Analyse Real Time Communications traffic (RTC) with this command-line tool written exclusively in Python. Given one or more packet captures of RTC traffic, Retina produces a rich log of statistics on observed streams. It is highly configurable and gives the possibility to choose the types of statistics to output, the desired temporal aggregation (ex. per-second statistsics) as well as many other parameters. If the packet capture comes along with application logs, it can match the data and enrich its output with application and QoE-related statistics. Retina uses multiprocessing if given more than one captures to process.
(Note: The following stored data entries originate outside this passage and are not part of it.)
Lemma RegisterVector_iso : Forall iso_good RegisterVector.
Proof using All. iso_list; [unfold handleVectorUpsert|unfold handleVectorSearch|unfold handleVectorDelete]; guarded_tac. Qed.
Lemma iso_put_memory agentID content o : iso (put_memory agentID content o).
Proof using All. unfold put_memory. guarded_tac. Qed.
Lemma iso_search_memory q o : (agent → W (s_workspace o)) → iso (search_memory q o).
Proof. intros Hns. unfold search_memory. iso_tac. Qed.
Hint Resolve iso_put_memory iso_search_memory : iso.
(** Only AGENT.RECALL takes the workspace from its options. *)
Lemma search_opts_workspace args : ∀ o o', search_opts false args o = inr o' → s_workspace o' = s_workspace o.
Proof.
  induction args as [args IH] using (induction_ltof1 _ length). unfold ltof in IH.
  destruct args as [|x args]; intros o o' Ho; cbn [search_opts] in Ho; [congruence|]. cbv zeta in Ho.
  destruct (String.eqb (ToUpper x) "WITHSCORES"); [by apply IH in Ho; [|simpl; lia]|]. cbn [negb andb] in Ho.
  rewrite orb_false_r in Ho.
  repeat (case_match; try discriminate); try (apply IH in Ho; [done|simpl; lia]).
  all: destruct (String.eqb (ToUpper x) "WORKSPACE") eqn:E; [apply String.eqb_eq in E|]; simplify_eq.
  all: by rewrite E in *.
Qed.
Lemma RegisterMemory_iso : Forall iso_good RegisterMemory.
Proof using All.
  iso_list; [unfold handleMemoryPut|unfold handleMemoryGet|unfold handleMemorySearch|unfold handleMemoryHistory]; guarded_tac.
  apply iso_search_memory.
  match goal with E : search_opts false _ _ = inr _ |- _ => by rewrite (search_opts_workspace _ _ _ E) end.
Qed.
Lemma RegisterAgent_iso : Forall iso_good RegisterAgent.
Proof using All. iso_list; [unfold handleAgentRemember|unfold handleAgentRecall]; guarded_tac. Qed.
Lemma RegisterConsolidate_iso : Forall iso_good RegisterConsolidate.
Proof.
  apply Forall_singleton. intros args _ _ Hno. cbn [Handler cmd_Name] in *. unfold handleSummaryCreate. iso_tac.
  apply iso_Consolidate. intros Ha. by destruct (Hno Ha).
Qed.
Lemma RegisterGraph_iso : Forall iso_good RegisterGraph.
Proof using All. iso_list; [unfold handleGraphExtract|unfold handleGraphRelated]; guarded_tac. Qed.

Lemma iso_watch_loop keys : iso (watch_loop keys).
Proof. induction keys; cbn [watch_loop]; unfold engine_version; iso_tac. Qed.
Lemma iso_unchanged l : iso (unchanged l).
Proof. induction l as [|[k v] l IH]; cbn [unchanged]; unfold engine_version; iso_tac. Qed.
Hint Resolve iso_watch_loop iso_unchanged : iso.
Lemma iso_exec_loop handle queued : (∀ args, known args → iso (handle args)) →
  Forall known queued → iso (exec_loop handle queued).
Proof. intros Hh. induction 1; cbn [exec_loop]; iso_tac. Qed.

Lemma iso_handleExec handle args : (∀ args, known args → iso (handle args)) → iso (handleExec handle args).
Proof.
  intros Hh. unfold handleExec. apply (iso_bind_on (λ c, Forall known (Queued c))); [iso_tac| |].
  - intros w x Hw [= <-]. apply Hw.
  - intros c Hc. iso_tac. by apply iso_exec_loop.
Qed.
Lemma RegisterTx_iso handle : (∀ args, known args → iso (handle args)) → Forall iso_good (RegisterTx handle).
Proof.
  intros Hh. iso_list; [unfold handleMulti|by apply iso_handleExec|unfold handleDiscard|unfold handleWatch|unfold handleUnwatch]; iso_tac.
Qed.

Lemma commands_iso handle n : (∀ args, known args → iso (handle args)) → Forall iso_good (commands handle n).
Proof using All.
  intros Hh. unfold commands. repeat apply Forall_app_2;
    auto using RegisterConn_iso, RegisterGeneric_iso, RegisterString_iso, RegisterHash_iso, RegisterList_iso,
      RegisterSet_iso, RegisterZSet_iso, RegisterPubSub_iso, RegisterTx_iso, RegisterSemantic_iso, RegisterToolCache_iso,
      RegisterVector_iso, RegisterMemory_iso, RegisterAgent_iso, RegisterConsolidate_iso, RegisterGraph_iso.
Qed.

Lemma dispatch_iso handle n args : (∀ args, known args → iso (handle args)) → known args →
  iso (dispatch (RegisterAll handle n) args).
Proof using All.
  intros Hh HA. destruct args as [|a0 rest]; cbn [dispatch]; [iso_tac|].
  destruct (RegisterAll handle n !! ToUpper a0) as [c|] eqn:Ec; [|iso_tac].
  pose proof (commands_iso handle n Hh) as Hc. rewrite Forall_forall in Hc.
  destruct (RegisterAll_entry _ _ _ _ Ec) as [Hin Hname]. specialize (Hc c Hin).
  iso_tac.
  - intros w [I HW HQ HAu]. split; [|by apply within_refl]. split; [done|done| |done]. cbn.
    apply Forall_app_2; [done|]. by apply Forall_singleton.
  - destruct HA as [HA Hs]. apply Hc; [by apply negb_false_iff|done|]. intros Hag. rewrite Hname. by apply (Hs Hag).
Qed.
Lemma Handle_iso fuel : ∀ args, known args → iso (Handle fuel args).
Proof using All. induction fuel as [|fuel IH]; intros args HA; cbn [Handle]; [iso_tac|]. by apply dispatch_iso. Qed.

(** ** Sessions *)

Lemma answers_iso cmds : ∀ w out w', reach_ok w → Forall known cmds →
  answers cmds w = Some (out, w') → reach_ok w' ∧ within_reach (deps w) (deps w').
Proof using All.
  induction cmds as [|args cmds IH]; intros w out w' Hw HA; cbn [answers].
  - intros [= <- <-]. split; [done|]. apply within_refl, Hw.
  - apply Forall_cons in HA as [HA1 HA]. pose proof (Handle_iso 2 args HA1 w Hw) as [Hw1 C1].
    destruct (Handle 2 args w) as [[r|] w1]; [|done]. cbn [snd] in *. cbv zeta.
    set (w2 := executed args (clock (ticks w)) w1).
    assert (Hw2 : reach_ok w2) by (destruct Hw1; by split).
    assert (C2 : within_reach (deps w) (deps w2)) by (destruct C1; by split).
    case_match; [intros [= <- <-]; by split|].
    destruct (answers cmds w2) as [[o2 w3]|] eqn:E; [|done]. intros [= <- <-].
    destruct (IH _ _ _ Hw2 HA E) as [Hw3 C3]. split; [done|]. by eapply within_trans.
Qed.
End iso.

(** C8: workspaces are isolated.  Whatever commands a connection sends, MULTI
    and EXEC, AUTH and HELLO included, it ends in its initial workspace or in
    one whose password it sent, and no key of any other workspace has
    changed in value, expiry or access metadata; only the bound on entries can
    have evicted it.  With several workspaces configured, as long as it does
    not send SUMMARY.CREATE, the vectors, memories, histories and graphs of the
    other workspaces are as they were too. *)
Theorem workspace_isolation `{Runtime} `{FloatText} `{KeyCodec} `{Services} `{Encoding} cmds w out w' :
  let a := Auth (deps w) in
  let within ws := ws = Workspace (cs w) ∨
    ∃ pw, pw ∈ concat cmds ∧ auth.WorkspaceForPassword a pw = Some ws in
  store_inv (Engine (deps w)) → Queued (cs w) = [] → answers cmds w = Some (out, w') →
  within (Workspace (cs w')) ∧
  (∀ ws k, ¬ within ws → has_NUL ws = false → (∀ ws', within ws' → has_NUL ws' = false) →
    entry_at (Engine (deps w')) (nsKey ws k) = entry_at (Engine (deps w)) (nsKey ws k) ∨
    (0 < maxEntries (Engine (deps w)) ∧ entry_at (Engine (deps w')) (nsKey ws k) = None)) ∧
  (auth.MultiWorkspace a = true → Forall summary_free cmds →
    ∀ ws, ¬ within ws → agent_slice (deps w') ws = agent_slice (deps w) ws).
Proof.
  cbv zeta. intros I HQ HA. set (W := λ ws, ws = Workspace (cs w) ∨ _).
  set (agent := auth.MultiWorkspace (Auth (deps w)) = true ∧ Forall summary_free cmds).
  assert (HK : ∀ pw ws, pw ∈ concat cmds → auth.WorkspaceForPassword (Auth (deps w)) pw = Some ws → W ws)
    by (intros; right; eauto).
  destruct (answers_iso W (.∈ concat cmds) (Auth (deps w)) agent (λ Ha, proj1 Ha) HK cmds w out w') as [Hw' [C A]];
    [| |done|].
  - split; [done|by left|by rewrite HQ|done].
  - apply Forall_forall. intros args Hin. split.
    + apply Forall_forall. intros x Hx. apply list_elem_of_In, in_concat. exists args. split; by apply list_elem_of_In.
    + intros [_ Hs]. by eapply Forall_forall in Hs.
  - split; [apply Hw'|]. split; [|intros Hm Hs; by apply A].
    intros ws k Hn Hnul Hall. apply C. intros ws' Hws' Hin.
    apply in_workspace_nsKey in Hin; [|by apply Hall|done]. by subst.
Qed.

(** ** SUMMARY.CREATE *)

(** The same server, the connection being in workspace [ws]. *)
Definition moved (ws : string) (w : World) : World := set_cs (set_Workspace ws (cs w)) w.

Section ignores.
Context `{Runtime} `{FloatText} `{Services} `{Encoding} (ws : string).

Definition ignores {A} (m : H A) : Prop := ∀ w, m (moved ws w) = (let '(x, w') := m w in (x, moved ws w')).

Lemma ignores_ret {A} (x : A) : ignores (hret x).
Proof. done. Qed.
Lemma ignores_bind {A B} (m : H A) (k : A → H B) : ignores m → (∀ x, ignores (k x)) → ignores (hbind m k).
Proof.
  intros Hm Hk w. unfold hbind, bind. rewrite Hm. destruct (m w) as [[x|] w']; [apply Hk|done].
Qed.
Lemma ignores_arg args i : ignores (arg args i).
Proof. intros w. unfold arg. by destruct (args !! i). Qed.
Lemma ignores_args_from args i : ignores (args_from args i).
Proof. intros w. unfold args_from. by case_decide. Qed.
Lemma ignores_on {C A} (sel : Deps → C) upd (f : nat → C → A * C) : ignores (on sel upd f).
Proof. intros w. unfold on. cbn. by destruct (f (ticks w) (sel (deps w))). Qed.
Lemma ignores_metric f : ignores (metric f).
Proof. done. Qed.
Lemma ignores_error_reply : ignores error_reply.
Proof. done. Qed.
Lemma ignores_check_panic {A} (o : outcome A) : ignores (check_panic o).
Proof. by destruct o. Qed.
Lemma ignores_embedding text : ignores (embedding text).
Proof. intros w. unfold embedding. change (ticks (moved ws w)) with (ticks w). change (deps (moved ws w)) with (deps w). by destruct (InstrumentedEmbedOne _ _ _ _) as [? [? ?]]. Qed.
Lemma ignores_completion sys user : ignores (completion sys user).
Proof. intros w. unfold completion. change (ticks (moved ws w)) with (ticks w). change (deps (moved ws w)) with (deps w). 
  by destruct (Complete _ _ _) as [? [? ?]]. Qed.

Lemma ignores_handleSummaryCreate args : ignores (handleSummaryCreate args).
Proof.
  unfold handleSummaryCreate, Consolidate, MemoryStore_List, MemoryStore_Put.
  repeat first
    [ apply ignores_bind; [|intros ?]
    | apply ignores_ret | apply ignores_arg | apply ignores_args_from | apply ignores_on | apply ignores_metric
    | apply ignores_error_reply | apply ignores_check_panic | apply ignores_embedding | apply ignores_completion
    | match goal with |- ignores (match ?x with _ => _ end) => destruct x end
    | match goal with |- ignores (let _ := _ in _) => cbv zeta end ].
Qed.
End ignores.

(** SUMMARY.CREATE is outside that isolation: it answers and changes the
    server in the same way whatever workspace the connection is in, the one
    its argument names being neither compared with the connection's nor
    refused. *)
Theorem summary_ignores_workspace `{Runtime} `{FloatText} `{Services} `{Encoding} args ws w :
  handleSummaryCreate args (moved ws w) = (let '(r, w') := handleSummaryCreate args w in (r, moved ws w')).
Proof. apply ignores_handleSummaryCreate. Qed.

(** ** Concrete sessions: clients of workspace a meet the data of workspace b *)

#[local] Instance iso_runtime : Runtime := plain_runtime Z.of_nat.
#[local] Instance iso_floats : FloatText := {| ParseFloat := λ _, None; FormatFloat := λ _, "" |}.
#[local] Existing Instance toy_codec.
#[local] Existing Instance no_encoding.
(** The mocks, with a constant source of numbers. *)
#[local] Instance iso_rand : RandSource := {| Float64 := λ _ _, f64_lit 3 4 |}.
#[local] Instance iso_services : Services := {|
  embedder := λ _, embed_mock.provider (embed_mock.NewMock 2); embedder_Name := embed_mock.Name;
  completer := λ _, llm_mock.Complete; completer_Name := llm_mock.Name;
  newID := λ _, Some "generated"; errText := λ _, "" |}.

Definition two_tenants : auth.Authenticator :=
  auth.NewMultiWorkspace [auth.mkCredential "a" "pa"; auth.mkCredential "b" "pb"].
Definition empty_world : World :=
  mkWorld (newDeps (run (KSet (to_bytes "1") noOpts) 0 map_to_list "b" "k" (newStore 4 0 None)).2 two_tenants)
    NewClientState 0 0.
(** A client of b has remembered something about agent g; now another one
    connects. *)
Definition iso_world : World :=
  set_cs NewClientState
    (play [["AUTH"; "pb"]; ["MEMORY.PUT"; "g"; "secret"; "ID"; "m"; "WORKSPACE"; "b"; "KIND"; "episodic"]] None empty_world).2.
Definition iso_cmds : list (list string) :=
  [["AUTH"; "pa"]; ["MULTI"]; ["SET"; "k"; "2"]; ["FLUSHALL"]; ["MEMORY.PUT"; "g"; "x"; "ID"; "m"; "WORKSPACE"; "b"];
   ["EXEC"]; ["GET"; "k"]].

Lemma iso_reached ws : (ws = "default" ∨ ∃ pw, pw ∈ concat iso_cmds ∧ auth.WorkspaceForPassword two_tenants pw = Some ws) →
  ws = "default" ∨ ws = "a".
Proof.
  intros [?|(pw & Hin & Hpw)]; [by left|right]. cbn [concat iso_cmds app] in Hin. revert Hpw.
  repeat (apply elem_of_cons in Hin as [->|Hin]; [vm_compute; congruence|]). by apply elem_of_nil in Hin.
Qed.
For more information about this Readme file and the tool please write to: gianluca.perna@polito.it dena.markudova@polito.it

Table of Contents

Installation

Simply clone this repo. Also the installation of tshark is required:

 sudo apt-get install -y tshark

The tool uses a lot of libraries like numpy, matplotlib etc. You can easily install all the requirements running:

pip3 install -r requirements.txt

Retina is also available as a dockerized version, compiled for arm and amd systems, you can install it by running this command:

docker pull gianlucapolito/retina:v2

Usage

This is a command line tool with many functionalities controlled by arguments.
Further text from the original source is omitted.